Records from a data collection

(** ** Where the specification and the code part *)

(** C1: a task that always throws the plain object [{ status: 503 }] is
    retried to the end (4 calls), and the rejection is not the object the
    final attempt threw but an Error made from it.  A task that always
    throws [Object.assign(Object.create(null), { status: 503 })], which is
    classified retryable as well, is called once, not 4 times:
    [String(error)] throws a TypeError, and that is the rejection. *)
Lemma retryable_plain_object_rejection_differs :
  (forall i, exists e, alwaysThrows (plainFailure 503) i = Throw e /\
                       shouldRetry digitsToNumber e = true) /\
  add digitsToNumber integerToString
    (alwaysThrows (plainFailure 503)) halfJitter (start (constructor [])) =
  (Throw (newError "[object Object]"),
   {| self := constructor []; calls := 4; draws := 3;
      sleeps := [1050%float; 2100%float; 4200%float] |}) /\
  newError "[object Object]" <> plainFailure 503 /\
  (forall i, exists e, alwaysThrows (bareFailure 503) i = Throw e /\
                       shouldRetry digitsToNumber e = true) /\
  add digitsToNumber integerToString
    (alwaysThrows (bareFailure 503)) halfJitter (start (constructor [])) =
  (Throw cannotConvert,
   {| self := constructor []; calls := 1; draws := 0; sleeps := [] |}) /\
  S (maxRetries (constructor [])) <> 1%nat /\
  cannotConvert <> bareFailure 503.
Proof.
  split; [| split; [| split; [| split; [| split; [| split]]]]].
  - intros i. exists (plainFailure 503). split; vm_compute; reflexivity.
  - vm_compute. reflexivity.
  - discriminate.
  - intros i. exists (bareFailure 503). split; vm_compute; reflexivity.
  - vm_compute. reflexivity.
  - discriminate.
  - discriminate.
Qed.

(** C2: the class [TimeoutError], thrown as a value, has the name
    'TimeoutError', yet [shouldRetry] answers false: [typeof] gives
    'function'. *)
Lemma named_function_not_retried :
  hasRetryableField digitsToNumber TimeoutErrorClass /\
  shouldRetry digitsToNumber TimeoutErrorClass = false.
Proof.
  split; [| vm_compute; reflexivity].
  unfold hasRetryableField. do 6 right. vm_compute. reflexivity.
Qed.

(** C3: with [maxRetries = 3], a task throwing the plain object
    [{ status: 400 }] is called once and rejected at once, but not with the
    object it threw.  Thrown without a prototype,
    [Object.assign(Object.create(null), { status: 400 })], the object makes
    [String(error)] throw, and the rejection is that TypeError. *)
Lemma non_retryable_plain_object_rejection_differs :
  (1 <= maxRetries (constructor []))%nat /\
  alwaysThrows (plainFailure 400) 0%nat = Throw (plainFailure 400) /\
  shouldRetry digitsToNumber (plainFailure 400) = false /\
  add digitsToNumber integerToString
    (alwaysThrows (plainFailure 400)) halfJitter (start (constructor [])) =
  (Throw (newError "[object Object]"),
   {| self := constructor []; calls := 1; draws := 0; sleeps := [] |}) /\
  newError "[object Object]" <> plainFailure 400 /\
  shouldRetry digitsToNumber (bareFailure 400) = false /\
  add digitsToNumber integerToString
    (alwaysThrows (bareFailure 400)) halfJitter (start (constructor [])) =
  (Throw cannotConvert,
   {| self := constructor []; calls := 1; draws := 0; sleeps := [] |}) /\
  cannotConvert <> bareFailure 400.
Proof.
  split; [simpl; lia |].
  split; [reflexivity |].
  split; [vm_compute; reflexivity |].
  split; [vm_compute; reflexivity |].
  split; [discriminate |].
  split; [vm_compute; reflexivity |].
  split; [vm_compute; reflexivity | discriminate].
Qed.

(** C4: on doubles the upper bound is reached.  With [baseDelay = 1000],
    attempt 0 and the jitter outcome [1 - 2^-53] (the largest double below
    1), the delay is exactly 1100 = 1000 * 2^0 * 1.1, not less -- whether
    the bound is taken exactly or computed in doubles.  The outcome
    [1 - 2^-52] gives 1100 as well. *)
Lemma calculateDelay_reaches_upper_bound :
  PrimFloat.leb 0 belowOne = true /\
  PrimFloat.ltb belowOne 1 = true /\
  calculateDelay (A := binary64) (baseDelay (constructor [])) belowOne 0 = 1100%float /\
  ~ (1100 < 1000 * 2 ^ Z.of_nat 0 * (11 # 10))%Q /\
  PrimFloat.ltb (calculateDelay (A := binary64) (baseDelay (constructor [])) belowOne 0)
    (1000 * num_pow2 0 * 0x1.199999999999ap+0)%float = false /\
  calculateDelay (A := binary64) (baseDelay (constructor [])) 0x1.ffffffffffffep-1%float 0 =
    1100%float.
Proof.
  split; [vm_compute; reflexivity |].
  split; [vm_compute; reflexivity |].
  split; [vm_compute; reflexivity |].
  split; [| split; vm_compute; reflexivity].
  intros H. vm_compute in H. discriminate.
Qed.

(** C5: a task throwing the string 'boom' is rejected with an Error whose
    message is 'boom', not with the string; a task throwing an object
    without prototype is rejected with the TypeError of [String(error)],
    not with the object. *)
Lemma thrown_string_is_wrapped :
  alwaysThrows (PStr "boom") 0%nat = Throw (VPrim (PStr "boom")) /\
  add digitsToNumber integerToString
    (alwaysThrows (PStr "boom")) halfJitter (start (constructor [])) =
  (Throw (newError "boom"),
   {| self := constructor []; calls := 1; draws := 0; sleeps := [] |}) /\
  newError "boom" <> VPrim (PStr "boom") /\
  add digitsToNumber integerToString
    (alwaysThrows (bareFailure 400)) halfJitter (start (constructor [])) =
  (Throw cannotConvert,
   {| self := constructor []; calls := 1; draws := 0; sleeps := [] |}) /\
  cannotConvert <> bareFailure 400.
Proof.
  split; [reflexivity |].
  split; [vm_compute; reflexivity |].
  split; [discriminate |].
  split; [vm_compute; reflexivity | discriminate].
Qed.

WHAT THIS TASK INVOLVES
Counting only those lines of the data above where the word "bareFailure" appears, give the number and nothing more.

SOLUTION BELOW
9